### Exercise goal
Set down exactly, from the records below, the line with "structs encoding/xml has" through the line with "da_Element : list", and nothing else.

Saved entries
Definition KeepAliveCancel (ka : keepalive) (force : bool) : C unit :=
  w ← get;
  if KeepAliveAutoStart (config w) && negb force then fail (Errorf "unable to cancel keepalive due to AutoKeepAlive == true")
  else
    l ← gets link;
    if negb (cancel_keepalive_made ka) then panic "close of nil channel"
    else if keepalive_closed l then panic "close of closed channel"
    else set_link (set_keepalive_closed true).
End Discovery.
(* ===== verification/L5x.v ===== *)
(** * L5X projects (l5x/load_tags.go, l5x/types.go)

    The tags, comments and rung comments of an exported project, from the
    structs encoding/xml has decoded (a pointer is an option; of a struct the
    fields the loaders read).  The order of a range over a map is a
    parameter. *)
From S2P Require Import Prelude GoStrings GoStrconv GoValue CipNames Ioi Discovery.

Definition nil_deref {A} : res A := Panic "nil pointer dereference".
Definition deref {A} (p : option A) : res A := match p with Some a => Ok a | None => nil_deref end.

(** ** l5x/schema.go *)

Definition trim_suffix (p s : bytes) : bytes := if has_suffix p s then take (length s - length p) s else s.

(** The text of a CDATA section, without the quotes of a string. *)
Definition ParseCData (iv : bytes) : bytes :=
  trim_suffix [39] (trim_prefix [39] (trim_suffix (str "]]>") (trim_prefix (str "<![CDATA[") (trim_space iv)))).

Record DataValue := { dv_Name : bytes; dv_DataType : bytes; dv_Value : bytes; dv_InnerValue : bytes }.
Definition DataValue_CData (d : DataValue) : bytes := ParseCData (dv_InnerValue d).

Record DataStructure := { ds_DataValueMember : list DataValue }.
Record DataArrayElement := { de_Value : bytes; de_Structure : list DataStructure }.
Record DataArray := { da_Element : list DataArrayElement }.
Record DataWideType := { dw_DataValue : option DataValue; dw_Structure : option DataStructure; dw_Array : option DataArray }.

Record DescriptionType := { dt_InnerValue : bytes }.
Definition Description_CData (d : DescriptionType) : bytes := ParseCData (dt_InnerValue d).

Record CommentWideType := { cw_Operand : bytes; cw_InnerValue : bytes }.
Definition Comment_CData (c : CommentWideType) : bytes := ParseCData (cw_InnerValue c).

Record TagType := {
  tg_Name : bytes; tg_DataType : bytes; tg_Dimensions : bytes;
  tg_Description : list DescriptionType; tg_Data : list DataWideType;
}.
Record TagCollectionType := { tc_Tag : list TagType }.

Definition TagType_Descriptions (t : TagType) : bytes := concat (map Description_CData (tg_Description t)).

Record DataTypeMemberType := {
  mt_Name : bytes; mt_DataType : bytes; mt_Target : bytes; mt_BitNumber : Z; mt_Description : option DescriptionType;
}.
Record DataTypeType := {
  ty_Name : bytes; ty_Description : option DescriptionType; ty_Members : option (list DataTypeMemberType);
}.

Record RungType := { rg_Number : bytes; rg_Comment : list CommentWideType }.
Record RoutineType := { rt_Name : bytes; rt_RLLContent : list (list RungType) }.
Record AProgramType := { ap_Name : bytes; ap_Tags : option TagCollectionType; ap_Routines : option (list RoutineType) }.

(** The comment groups of an input or an output tag. *)
Record IOTagType := { io_Comments : list (list CommentWideType) }.
Record MapConnectionType := { mc_InputTag : option IOTagType; mc_OutputTag : option IOTagType }.
Record CommunicationsType := { cm_Connections : option (list MapConnectionType) }.
Record MapDeviceType := { md_Name : bytes; md_Communications : option CommunicationsType }.

(** A task and the names of its scheduled programs. *)
Record TaskType := { tk_Name : bytes; tk_ScheduledPrograms : option (list bytes) }.

Record ControllerType := {
  ct_DataTypes : option (list DataTypeType); ct_Modules : option (list MapDeviceType);
  ct_Tags : option TagCollectionType; ct_Programs : option (list AProgramType); ct_Tasks : option (list TaskType);
}.
Record ProjectType := { pj_Controller : option ControllerType }.
(** *ProjectType *)
Definition RSLogix5000Content : Type := option ProjectType.
(** ** All of them, by their names *)

Definition schema : list (string * list xfield) := [
  ("ProjectType", ProjectType_fields);
  ("DeviceObjType", DeviceObjType_fields);
  ("ExtDeviceObjType", ExtDeviceObjType_fields);
  ("ControllerType", ControllerType_fields);
  ("DescriptionType", DescriptionType_fields);
  ("DescriptionTextType", DescriptionTextType_fields);
  ("RedundancyInfoType", RedundancyInfoType_fields);
  ("SecurityInfoType", SecurityInfoType_fields);
  ("SafetyTagMap", SafetyTagMap_fields);
  ("SafetyInfoType", SafetyInfoType_fields);
  ("DataTypeCollectionType", DataTypeCollectionType_fields);
  ("DataTypeType", DataTypeType_fields);
  ("TypeMemberCollectionType", TypeMemberCollectionType_fields);
  ("DataTypeMemberType", DataTypeMemberType_fields);
  ("DataTypeDependencyCollectionType", DataTypeDependencyCollectionType_fields);
  ("DataTypeDependencyType", DataTypeDependencyType_fields);
  ("DiagnosticsMessageCollectionType", DiagnosticsMessageCollectionType_fields);
  ("DiagnosticsMessageAdaptorType", DiagnosticsMessageAdaptorType_fields);
  ("DisplayTextType", DisplayTextType_fields);
  ("DeviceDiagnosticProfileCollectionType", DeviceDiagnosticProfileCollectionType_fields);
  ("ProfileDefinition", ProfileDefinition_fields);
  ("DeviceDiagnosticProfileType", DeviceDiagnosticProfileType_fields);
  ("MapDeviceCollectionType", MapDeviceCollectionType_fields);
  ("ExtendedProperties", ExtendedProperties_fields);
  ("MapDeviceType", MapDeviceType_fields);
  ("ModuleEKeyType", ModuleEKeyType_fields);
  ("PortCollectionType", PortCollectionType_fields);
  ("PortType", PortType_fields);
  ("ABusType", ABusType_fields);
  ("CommunicationsType", CommunicationsType_fields);
  ("ConfigTagType", ConfigTagType_fields);
  ("ConfigDataType", ConfigDataType_fields);
  ("ConfigScriptType", ConfigScriptType_fields);
  ("SafetyScriptType", SafetyScriptType_fields);
  ("MapConnectionCollectionType", MapConnectionCollectionType_fields);
  ("MapConnectionType", MapConnectionType_fields);
  ("InputTagType", InputTagType_fields);
  ("InputDataType", InputDataType_fields);
  ("OutputTagType", OutputTagType_fields);
  ("OutputDataType", OutputDataType_fields);
  ("InputImageInitType", InputImageInitType_fields);
  ("RackConnectionType", RackConnectionType_fields);
  ("InAliasTagType", InAliasTagType_fields);
  ("OutAliasTagType", OutAliasTagType_fields);
  ("PingMethodType", PingMethodType_fields);
  ("SiblingDependenciesCollectionType", SiblingDependenciesCollectionType_fields);
  ("SiblingDependencyAdaptorType", SiblingDependencyAdaptorType_fields);
  ("UDIDefinitionCollectionType", UDIDefinitionCollectionType_fields);
  ("EncryptedAOIContent", EncryptedAOIContent_fields);
  ("UDIDefinitionType", UDIDefinitionType_fields);
  ("EncodedUDIDefinitionType", EncodedUDIDefinitionType_fields);
  ("RevisionNoteType", RevisionNoteType_fields);
  ("RevisionNoteTextType", RevisionNoteTextType_fields);
  ("SignatureHistoryType", SignatureHistoryType_fields);
  ("HistoryEntryType", HistoryEntryType_fields);
  ("AdditionalHelpTextType", AdditionalHelpTextType_fields);
  ("LocalizedAdditionalHelpTextType", LocalizedAdditionalHelpTextType_fields);
  ("UDIParameterCollectionType", UDIParameterCollectionType_fields);
  ("UDIParameterType", UDIParameterType_fields);
  ("UDILocalTagCollectionType", UDILocalTagCollectionType_fields);
  ("UDILocalTagType", UDILocalTagType_fields);
  ("UDIDependencyCollectionType", UDIDependencyCollectionType_fields);
  ("UDIDependencyType", UDIDependencyType_fields);
  ("RawDefaultDataType", RawDefaultDataType_fields);
  ("L5KDefaultDataType", L5KDefaultDataType_fields);
  ("StringDefaultDataType", StringDefaultDataType_fields);
  ("DecoratedDefaultDataType", DecoratedDefaultDataType_fields);
  ("AlarmDefinitionCollectionAdaptorType", AlarmDefinitionCollectionAdaptorType_fields);
  ("DatatypeAlarmDefinitionType", DatatypeAlarmDefinitionType_fields);
  ("MemberAlarmDefinitionType", MemberAlarmDefinitionType_fields);
  ("TagCollectionType", TagCollectionType_fields);
  ("TagType", TagType_fields);
  ("CommentCollectionType", CommentCollectionType_fields);
  ("CommentAdaptorType", CommentAdaptorType_fields);
  ("CommentAdaptorTextType", CommentAdaptorTextType_fields);
  ("EngineeringUnitCollectionType", EngineeringUnitCollectionType_fields);
  ("EngineeringUnitType", EngineeringUnitType_fields);
  ("EngineeringUnitTextType", EngineeringUnitTextType_fields);
  ("MaxLimitCollectionType", MaxLimitCollectionType_fields);
  ("MaxLimitType", MaxLimitType_fields);
  ("MinLimitCollectionType", MinLimitCollectionType_fields);
  ("MinLimitType", MinLimitType_fields);
  ("State0CollectionType", State0CollectionType_fields);
  ("State0Type", State0Type_fields);
  ("State0TextType", State0TextType_fields);
  ("State1CollectionType", State1CollectionType_fields);
  ("State1Type", State1Type_fields);
  ("State1TextType", State1TextType_fields);
  ("CustomPropertiesCollectionType", CustomPropertiesCollectionType_fields);
  ("CustomPropertiesAdaptorType", CustomPropertiesAdaptorType_fields);
  ("CustomPropertiesTextType", CustomPropertiesTextType_fields);
  ("PrimaryActionSetCollectionType", PrimaryActionSetCollectionType_fields);
  ("PrimaryActionSetAdaptorType", PrimaryActionSetAdaptorType_fields);
  ("PrimaryActionSetTextType", PrimaryActionSetTextType_fields);
  ("LibraryAdaptorCollectionType", LibraryAdaptorCollectionType_fields);
  ("LibraryAdaptorType", LibraryAdaptorType_fields);
  ("LabelAdaptorCollectionType", LabelAdaptorCollectionType_fields);
  ("LabelAdaptorType", LabelAdaptorType_fields);
  ("LabelTextType", LabelTextType_fields);
  ("InstructionAdaptorCollectionType", InstructionAdaptorCollectionType_fields);
  ("InstructionAdaptorType", InstructionAdaptorType_fields);
  ("AreaAdaptorCollectionType", AreaAdaptorCollectionType_fields);
  ("AreaAdaptorType", AreaAdaptorType_fields);
  ("URLAdaptorCollectionType", URLAdaptorCollectionType_fields);
  ("URLAdaptorType", URLAdaptorType_fields);
  ("NavigationCollectionType", NavigationCollectionType_fields);
  ("NavigationAdaptorType", NavigationAdaptorType_fields);
  ("ConsumeTagInfoType", ConsumeTagInfoType_fields);
  ("ProduceTagInfoType", ProduceTagInfoType_fields);
  ("ConfiguredAlarmCollectionAdaptorType", ConfiguredAlarmCollectionAdaptorType_fields);
  ("ConfiguredAlarmAdaptorType", ConfiguredAlarmAdaptorType_fields);
  ("StringDataType", StringDataType_fields);
  ("RawDataType", RawDataType_fields);
  ("L5KDataType", L5KDataType_fields);
  ("DecoratedDataType", DecoratedDataType_fields);
  ("RawForceDataType", RawForceDataType_fields);
  ("L5KForceDataType", L5KForceDataType_fields);
  ("MessageDataType", MessageDataType_fields);
  ("MotionGroupDataType", MotionGroupDataType_fields);
  ("CoordinateSystemDataType", CoordinateSystemDataType_fields);
  ("AxisDataType", AxisDataType_fields);
  ("AlarmDataType", AlarmDataType_fields);
  ("HMIBCDataType", HMIBCDataType_fields);
  ("BEODataType", BEODataType_fields);
  ("EEODataType", EEODataType_fields);
  ("AlarmConfigType", AlarmConfigType_fields);
  ("AlarmMessageCollectionType", AlarmMessageCollectionType_fields);
  ("AlarmMessageType", AlarmMessageType_fields);
  ("AlarmMessageTextType", AlarmMessageTextType_fields);
  ("ProgramCollectionType", ProgramCollectionType_fields);
  ("AProgramType", AProgramType_fields);
  ("RoutineCollectionType", RoutineCollectionType_fields);
  ("EncryptedSegments", EncryptedSegments_fields);
  ("RoutineType", RoutineType_fields);
  ("EncodedRoutineType", EncodedRoutineType_fields);
  ("RungCollectionType", RungCollectionType_fields);
  ("RungType", RungType_fields);
  ("RungCommentType", RungCommentType_fields);
  ("RungCommentTextType", RungCommentTextType_fields);
  ("LabelCollectionType", LabelCollectionType_fields);
  ("LabelType", LabelType_fields);
  ("FBDContentType", FBDContentType_fields);
  ("SheetType", SheetType_fields);
  ("FBDInputRefType", FBDInputRefType_fields);
  ("FBDOutputRefType", FBDOutputRefType_fields);
  ("FBDInputWireConnectorType", FBDInputWireConnectorType_fields);
  ("FBDOutputWireConnectorType", FBDOutputWireConnectorType_fields);
  ("FBDUDIBlockType", FBDUDIBlockType_fields);
  ("FBDUDIArgumentType", FBDUDIArgumentType_fields);
  ("AFBDBlockType", AFBDBlockType_fields);
  ("AFBDFunctionType", AFBDFunctionType_fields);
  ("FBDSpecialArrayType", FBDSpecialArrayType_fields);
  ("FBDGsvBlockType", FBDGsvBlockType_fields);
  ("FBDSsvBlockType", FBDSsvBlockType_fields);
  ("FBDJSRType", FBDJSRType_fields);
  ("FBDSBRType", FBDSBRType_fields);
  ("FBDRETType", FBDRETType_fields);
  ("FBDWireType", FBDWireType_fields);
  ("FBDFeedbackWireType", FBDFeedbackWireType_fields);
  ("TextBoxType", TextBoxType_fields);
  ("TextBoxAdaptorType", TextBoxAdaptorType_fields);
  ("TextBoxAdaptorTextType", TextBoxAdaptorTextType_fields);
  ("SFCContentType", SFCContentType_fields);
  ("SEQContentType", SEQContentType_fields);
  ("TagConfigurationsAdaptorType", TagConfigurationsAdaptorType_fields);
  ("TagConfigurationAdaptorType", TagConfigurationAdaptorType_fields);
  ("ASFCStepElementType", ASFCStepElementType_fields);
  ("EmbeddedLanguageBlockType", EmbeddedLanguageBlockType_fields);
  ("SFCActionElementType", SFCActionElementType_fields);
  ("ASFCTransitionElementType", ASFCTransitionElementType_fields);
  ("ASFCBranchElementType", ASFCBranchElementType_fields);
  ("ASFCLegElementType", ASFCLegElementType_fields);
  ("SFCSBRRETType", SFCSBRRETType_fields);
  ("ASFCStopElementType", ASFCStopElementType_fields);
  ("ASFCLangElemWireType", ASFCLangElemWireType_fields);
  ("AAttachmentType", AAttachmentType_fields);
  ("STContentType", STContentType_fields);
  ("STLineType", STLineType_fields);
  ("DLL", DLL_fields);
  ("EntryPoint", EntryPoint_fields);
  ("ExternalContentType", ExternalContentType_fields);
  ("ChildProgramCollectionType", ChildProgramCollectionType_fields);
  ("ChildProgramType", ChildProgramType_fields);
  ("TaskCollectionType", TaskCollectionType_fields);
  ("TaskType", TaskType_fields);
  ("TaskEventInfoType", TaskEventInfoType_fields);
  ("ScheduledProgramCollectionType", ScheduledProgramCollectionType_fields);
  ("ScheduledProgramType", ScheduledProgramType_fields);
  ("CSTType", CSTType_fields);
  ("WallClockTimeType", WallClockTimeType_fields);
  ("SafetyControllerType", SafetyControllerType_fields);
  ("RedundancyType", RedundancyType_fields);
  ("FaultLogType", FaultLogType_fields);
  ("CommPortCollectionType", CommPortCollectionType_fields);
  ("SerialPortType", SerialPortType_fields);
  ("DF1DriverType", DF1DriverType_fields);
  ("ASCIIDriverType", ASCIIDriverType_fields);
  ("AlarmAnalogType", AlarmAnalogType_fields);
  ("AlarmDigitalType", AlarmDigitalType_fields);
  ("HMIBCType", HMIBCType_fields);
  ("MsgType", MsgType_fields);
  ("MotionGroupType", MotionGroupType_fields);
  ("CoordinateSystemType", CoordinateSystemType_fields);
  ("AxisType", AxisType_fields);
  ("TrendGroupCollectionType", TrendGroupCollectionType_fields);
  ("Template", Template_fields);
  ("TrendGroupType", TrendGroupType_fields);
  ("PenCollectionType", PenCollectionType_fields);
  ("PenType", PenType_fields);
  ("ParameterConnectionCollectionType", ParameterConnectionCollectionType_fields);
  ("ParameterConnectionType", ParameterConnectionType_fields);
  ("QuickWatchCollectionAdaptorType", QuickWatchCollectionAdaptorType_fields);
  ("QuickWatchAdaptorType", QuickWatchAdaptorType_fields);
  ("QuickWatchTagAdaptorType", QuickWatchTagAdaptorType_fields);
  ("TimeSynchronizeType", TimeSynchronizeType_fields);
  ("TCPIPType", TCPIPType_fields);
  ("EthernetLinkCollectionType", EthernetLinkCollectionType_fields);
  ("EthernetLinkType", EthernetLinkType_fields);
  ("DeviceLevelRingType", DeviceLevelRingType_fields);
  ("DataLogCollectionType", DataLogCollectionType_fields);
  ("DataLogType", DataLogType_fields);
  ("DataLogTagCollectionType", DataLogTagCollectionType_fields);
  ("DataLogTagType", DataLogTagType_fields);
  ("EncryptionInfoType", EncryptionInfoType_fields);
  ("EncryptionKeyType", EncryptionKeyType_fields);
  ("EncryptedContentType", EncryptedContentType_fields);
  ("HardwareStatusType", HardwareStatusType_fields);
  ("BEOType", BEOType_fields);
  ("EEOType", EEOType_fields);
  ("DependenciesWideType", DependenciesWideType_fields);
  ("DependencyWideType", DependencyWideType_fields);
  ("EncodedWideType", EncodedWideType_fields);
  ("Value", Value_fields);
  ("DefaultDataWideType", DefaultDataWideType_fields);
  ("CommentWideType", CommentWideType_fields);
  ("LocalizedCommentWideType", LocalizedCommentWideType_fields);
  ("DataWideType", DataWideType_fields);
  ("ForceDataWideType", ForceDataWideType_fields);
  ("TextWideType", TextWideType_fields);
  ("LabelsWideType", LabelsWideType_fields);
  ("LabelWideType", LabelWideType_fields);
  ("DecoratedDataElements", DecoratedDataElements_fields);
  ("DataValue", DataValue_fields);
  ("DataArray", DataArray_fields);
  ("DataArrayElement", DataArrayElement_fields);
  ("DataStructure", DataStructure_fields)
].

### Reply
    structs encoding/xml has decoded (a pointer is an option; of a struct the
    fields the loaders read).  The order of a range over a map is a
    parameter. *)
From S2P Require Import Prelude GoStrings GoStrconv GoValue CipNames Ioi Discovery.

Definition nil_deref {A} : res A := Panic "nil pointer dereference".
Definition deref {A} (p : option A) : res A := match p with Some a => Ok a | None => nil_deref end.

(** ** l5x/schema.go *)

Definition trim_suffix (p s : bytes) : bytes := if has_suffix p s then take (length s - length p) s else s.

(** The text of a CDATA section, without the quotes of a string. *)
Definition ParseCData (iv : bytes) : bytes :=
  trim_suffix [39] (trim_prefix [39] (trim_suffix (str "]]>") (trim_prefix (str "<![CDATA[") (trim_space iv)))).

Record DataValue := { dv_Name : bytes; dv_DataType : bytes; dv_Value : bytes; dv_InnerValue : bytes }.
Definition DataValue_CData (d : DataValue) : bytes := ParseCData (dv_InnerValue d).

Record DataStructure := { ds_DataValueMember : list DataValue }.
Record DataArrayElement := { de_Value : bytes; de_Structure : list DataStructure }.
Record DataArray := { da_Element : list DataArrayElement }.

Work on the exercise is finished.